We call on our elected colleagues on the Board of Supervisors, city councils, school boards, and Yolo County Office of Education to join us in this effort as we work collaboratively with our leaders in youth advocacy, higher education, nonprofit and private sectors to develop a roadmap for countywide success. The blueprint would:
- promote balanced economic development
- provide parents viable opportunities to earn a living wage
- ensure our children live healthy lives, and
- create positive opportunities for our youth to enjoy increased civic engagement, leadership development, and a healthy environment to work, live, and play in Yolo County.

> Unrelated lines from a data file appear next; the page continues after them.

(* ===== verification/Prelude.v ===== *)
(** * A verification of go-audio-stream

    The library opens a live audio source (an RTSP camera, a progressive HTTP stream, an HLS
    playlist, a UDP port), turns what the network sends into frames of audio with presentation times, and
    hands them to a callback; a supervisor reconnects sources that end.  This development
    translates that code from [src/], definition by definition, and proves what it is for.

    ** The parts, and the files that model them

    Shared vocabulary:
    - [Prelude]: outcomes of a Go function ([res]: a value, an error, a panic), machine widths,
      tactics and hints; [Bytes]: slices with Go's bounds checks, big-endian accessors; [Text]:
      what the code uses of [strings] and [strconv]; [Hash]: MD5, SHA-256, hex, base64.

    RTP and RTCP ([rtsp/rtp]):
    - [RtpPacket] (packets), [Rtcp] (compounds, reports, NTP), [Stream] (sequence numbers, loss,
      64-bit timestamps), [Reorder] (the resequencing ring of the UDP paths).

    Codecs ([depacket/*], [packet/*], [internal/adts*], [internal/mp3], [internal/mp4], [internal/mediatime]):
    - [Adts], [Framer] (the interface of a compressed-stream framer, with its laws), [AdtsFrame]
      and [Mp3Stream] (its instances), [Mpa], [Aac], [FlacRtp], [Latm], [G726] (with [G726Itu], the decoder of
      the standard it is compared to), [Pcm], [MediaTime], [Mp4].

    HTTP source ([httpsource]): [HttpFormat] (what the body is), [HttpClient] (the reader loops, against
    the [Framer] interface), [HttpOpen] (Open: requests, credentials, challenges, the bodies it holds; the watchdog).

    HLS source ([hlssource]): [TsDemux] and [Fmp4] (the two demuxers), [Playlist] ([playlist.go]), [Hls]
    ([client.go]: Open, the reader, requests; the demuxers behind an interface with laws), [HlsPlay] (what
    playing keeps), [HlsStory] (which requests and which audio the answers of the servers make); [Effect] is the shape of their operations, with its Hoare rules.

    UDP source ([udpsource]): [Udp] (Open, the receive loop in its two modes, RTCP on either socket, on the
    shape of [Effect]), [UdpMedia] (what it keeps, and that resequencing restores the order).

    RTSP client ([rtsp]), bottom up:
    - [Media] (public data types), [Pipeline] ([pipeline.go]: one track, from a packet to the
      callbacks), [Transport] ([udprecv.go]: the two ways packets reach a track);
    - [Message] ([message.go]: requests, responses, interleaved frames), [Reader] ([reader.go]: the goroutine
      that owns the connection), [Dispatch] (where its units must go, said without it), [Negotiate] ([transport.go], [status.go], [state.go]), [HttpAuth]
      ([internal/httpauth]), [Sdp] ([rtsp/sdp]), [ControlUrl] ([controlurl.go]), [UrlTarget]
      ([internal/urltarget], the target of [config.go]);
    - [Request] ([request.go]: a request beside the running reader), [Setup] ([setup.go], [udp.go]), [Session]
      ([client.go], [describe.go], [play.go], [keepalive.go]: a session from Dial to its end),
      [SessionUrls] (where its requests go).

    Supervision ([supervisor]): [Backoff] (the schedule, on a model of binary64), [Supervisor] (the
    goroutine and its callers as a small-step machine).

    ** How code is read

    A Go struct is a Record, an error value a constructor, a method that changes its receiver a
    function from the state to the new state, what it hands to callbacks a list of events in
    order.  Index and slice expressions check their bounds and give [Panic] as Go does, so "never
    panics" is proved, not assumed.  Integers carry their width where it can matter ([u8] to
    [u64], [i32], [i64] wrap); an [int] is 64 bits wide.  In [Latm], where two slices share
    arrays, the store and its aliasing are explicit.

    Goroutines: [Reader] is one loop over what the reads of a connection return.  A caller's
    operation ([Request] to [Session]) is a computation on the client's state ([op]); wherever it
    waits or gives up a lock, a [turn] runs: what the reader read meanwhile, and a shutdown by
    somebody else.  The turns, the randomness, the ports and the clock are the environment
    ([env]); theorems hold for every environment, so for every interleaving at these points.
    [Supervisor] interleaves single steps.

    Loops that are not structural take fuel computed from the input (the length of the octets
    left, the attempts left); the theorems of each file show that it never runs out: running out
    would be [Panic], and they exclude it.

    ** What is shown

    - refinement: the ring is the unbounded resequencer, [Observe] an observer on unbounded
      integers, the supervisor keeps the contract of its callback under every interleaving;
    - exactness of the media paths: ADTS, MP3, transport stream, fMP4, FLAC, AAC, LATM
      streams that are well formed come out unit by unit, however the octets are cut; G.726 is decoded as a
      second description of the standard says; the HTTP reader loses no frame of its framer; the two
      RTSP transports deliver the same;
    - dispatch: the octets of a connection are cut into units, and every unit reaches its track, its
      caller or an answer, as a description that shares no handler with the reader says;
    - safety on hostile octets: packets, segments, boxes, messages, descriptions, challenges and
      whole connections never panic and keep the invariants of the state; the counters balance;
    - the RTSP session: what is sent is what the other side reads; Setup, Describe and Play keep the
      session's invariants whatever is answered; credentials go out only after a challenge, with
      nonce counts never used twice, and only to the host that was configured; requests are
      bounded, so every call ends;
    - opening an HTTP source: what is sent, with which credentials, and that no response is leaked; its watchdog
      fires on silence only;
    - the HLS session: a playlist that was written is read back; segments are played once and in order, each lost
      one reported once; credentials stay with the configured host; a complete playlist is played to its end; Open
      succeeds exactly when the answers allow it, and what is asked for and delivered follows from them;
    - the UDP source: safe from Open to its end, its sender clock is that of the source it plays, resequenced
      media are those of an ordered network;
    - bounds and liveness of the supervisor's schedule and shutdown.

    ** Assumptions and limits

    [strings.EqualFold] is exact where one argument is ASCII, as it always is, and [strings.Map] on any octets;
    [strings.ToLower] and [strings.ToUpper] change ASCII letters only.  [net/url] is the class
    [NetURL] with the rules [NetURLLaws] for hosts without percent-encoding (its check for control
    characters stops at the fragment), and [textual] is an instance.  [net/http] is what its calls return; whether it
    copies a header onto a redirect is the flag [h_copied] of the environment.  The parser of media
    types ([mime]) is a parameter of [HttpFormat].  Hash functions are executable, nothing is assumed of them.

    Not modelled: sockets, TLS, dialling, deadlines and timers (they appear as what a read, a
    request or a turn returns); logging; the accessors that only read a
    client; the diagnostics command, the test server, linters and documentation packages.

    * Shared vocabulary of the development *)
From Stdlib Require Export ZArith Lia Bool.
From stdpp Require Export base numbers list option.
(* ===== verification/Bytes.v ===== *)
(** * Byte slices and fixed-width codecs

    Go's index and slice expressions with their run-time bounds checks, the
    big-endian and little-endian accessors of [encoding/binary], and the
    MSB-first bit view the bit readers are specified against.  A slice
    expression [b[lo:hi]] is checked against the length of [b], which is at
    most its capacity: the model panics wherever Go does. *)
From Stdlib Require Import Ascii String.
From S2P Require Import Prelude.

(** ** Index and slice expressions *)
Definition byte_at {E} (buf : list Z) (i : Z) : res E Z :=
  if i <? 0 then Panic
  else match buf !! Z.to_nat i with Some b => Ok b | None => Panic end.

Definition slice {E} (buf : list Z) (lo hi : Z) : res E (list Z) :=
  if (0 <=? lo) && (lo <=? hi) && (hi <=? blen buf)
  then Ok (take (Z.to_nat (hi - lo)) (drop (Z.to_nat lo) buf))
  else Panic.

(** [b[lo:]] *)
Definition slice_from {E} (buf : list Z) (lo : Z) : res E (list Z) :=
  slice buf lo (blen buf).

(** ** [encoding/binary] *)
Definition be_combine (l : list Z) : Z := fold_left (λ acc b, acc * 256 + b) l 0.

Fixpoint be_split (n : nat) (v : Z) : list Z :=
  match n with
  | O => []
  | S n => v / 2 ^ (8 * Z.of_nat n) mod 256 :: be_split n v
  end.

(** [binary.BigEndian.Uint16/Uint32(buf[off:off+n])] *)
Definition be_at {E} (n : Z) (buf : list Z) (off : Z) : res E Z :=
  s ← slice buf off (off + n); mret (be_combine s).

Definition le_combine (l : list Z) : Z := foldr (λ b acc, b + 256 * acc) 0 l.

(** [binary.LittleEndian.PutUint16] *)
Definition le16 (v : Z) : list Z := [v mod 256; v / 256 mod 256].
(** [binary.BigEndian.PutUint16] *)
Definition be16 (v : Z) : list Z := [v / 256 mod 256; v mod 256].

(** [binary.LittleEndian.PutUint16(dst[off:], v)] *)
Definition put_le16 {E} (dst : list Z) (off v : Z) : res E (list Z) :=
  if (0 <=? off) && (off + 2 <=? blen dst)
  then Ok (take (Z.to_nat off) dst ++ le16 v ++ drop (Z.to_nat (off + 2)) dst) else Panic.

(** The octets of each 16-bit sample exchanged; an odd trailing octet is dropped. *)
Fixpoint swap16 (l : list Z) : list Z :=
  match l with a :: b :: l => b :: a :: swap16 l | _ => [] end.

(** [binary.LittleEndian.Uint16/Uint32(buf[off:off+n])] *)
Definition le_at {E} (n : Z) (buf : list Z) (off : Z) : res E Z :=
  s ← slice buf off (off + n); mret (le_combine s).

(** The octets of an ASCII literal. *)
Definition str (s : string) : list Z := (λ c, Z.of_N (N_of_ascii c)) <$> list_ascii_of_string s.

(** ** Lemmas: indexing *)
Lemma byte_at_inside {E} buf i :
  0 ≤ i < blen buf → ∃ b, @byte_at E buf i = Ok b ∧ buf !! Z.to_nat i = Some b.
Proof.
  intros Hi. unfold byte_at. zcase.
  destruct (lookup_lt_is_Some_2 buf (Z.to_nat i)) as [b Hb].
  { unfold blen in Hi. lia. }
  exists b. by rewrite Hb.
Qed.

Lemma byte_at_ok_inv {E} buf i b :
  @byte_at E buf i = Ok b → 0 ≤ i < blen buf ∧ buf !! Z.to_nat i = Some b.
Proof.
  unfold byte_at. destruct (Z.ltb_spec i 0); [done|].
  destruct (buf !! Z.to_nat i) eqn:Hl; [|done]. intros [= ->].
  split; [|done]. apply lookup_lt_Some in Hl. unfold blen. lia.
Qed.

Lemma byte_at_range {E} buf i b :
  bytes_ok buf → @byte_at E buf i = Ok b → is_u8 b.
Proof.
  intros Hok [_ Hl]%byte_at_ok_inv. eapply Forall_lookup_1; eauto.
Qed.

Lemma byte_at_not_err {E} buf i (e : E) : byte_at buf i ≠ Err e.
Proof. unfold byte_at. zcase; [done|]. by destruct (buf !! _). Qed.

Lemma byte_at_mid {E} pre x post i :
  i = blen pre → @byte_at E (pre ++ x :: post) i = Ok x.
Proof.
  intros ->. unfold byte_at. pose proof (blen_nonneg pre). zcase.
  unfold blen. rewrite Nat2Z.id, lookup_app_r by lia.
  by rewrite Nat.sub_diag.
Qed.

Lemma byte_at_fst {E} x l : @byte_at E (x :: l) 0 = Ok x.
Proof. done. Qed.
Lemma byte_at_snd {E} x y l : @byte_at E (x :: y :: l) 1 = Ok y.
Proof. done. Qed.

Lemma byte_at_cons {E} x l i :
  0 < i → @byte_at E (x :: l) i = byte_at l (i - 1).
Proof.
  intros Hi. unfold byte_at. zcase.
  replace (Z.to_nat i) with (S (Z.to_nat (i - 1))) by lia. done.
Qed.

Lemma byte_at_app_l {E} l k i :
  i < blen l → @byte_at E (l ++ k) i = byte_at l i.
Proof.
  intros Hi. unfold byte_at. zcase. rewrite lookup_app_l; [done|].
  unfold blen in Hi. lia.
Qed.

Lemma byte_at_app_r {E} l k i :
  blen l ≤ i → @byte_at E (l ++ k) i = byte_at k (i - blen l).
Proof.
  intros Hi. unfold byte_at. pose proof (blen_nonneg l). zcase.
  rewrite lookup_app_r by (unfold blen in Hi; lia).
  replace (Z.to_nat (i - blen l)) with (Z.to_nat i - length l)%nat by (unfold blen; lia).
  done.
Qed.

This plan should be transformative and leverage resources across the entire county and all sectors in such a way that prioritizes children, youth and families. It is only by working in a more intentional and collaborative way that these resources will have a long-term, multi-generational impact on our community.
In July, the county will begin convening virtual and in-person community workshops. To learn more go to http://www.bit.ly/yoloamericanrescueplan. Join us and help support our effort in this important journey as we map out the future of our county through a commitment to collaboration the Yolo Way!
Co-authors: Jim Provenza, Chair Yolo County Board of Supervisors and First 5; Gary Sandy, Yolo County Board of Supervisor; Jesse Salinas, Yolo County Assessor, Clerk-Recorder, Elections; Garth Lewis, Yolo County Superintendent; Tico Zendejas, Yolo County Board of Education; Gloria Partida, Mayor of Davis; Lucas Frerichs, Vice Mayor of Davis; Tom Stallard, Major of Woodland, Mayra Vega, Woodland Mayor Pro Tempore; Martha Guerrero, Mayor of West Sacramento; Quirina Orozco, West Sacramento City Councilmember; Wade Cowan, Mayor of Winters; Jesse Loren, Winters City Councilmember; Tom Adams, Davis Joint Unified School District Trustee; Vigdis Asmundson, Davis Joint Unified School District Trustee; Coby Pizzotti, President Washington Unified School District; Jackie Thu-Huong Wong, Vice President Washington Unified School District; Jake Whitaker, President Woodland Unified School District; Bibiana Garcia, Woodland Unified School District Trustee; Jesse Ortiz, Yuba Community College District Board – Trustee Area 5; Kelly Willkerson, Los Rios Community College District Board – Area 4.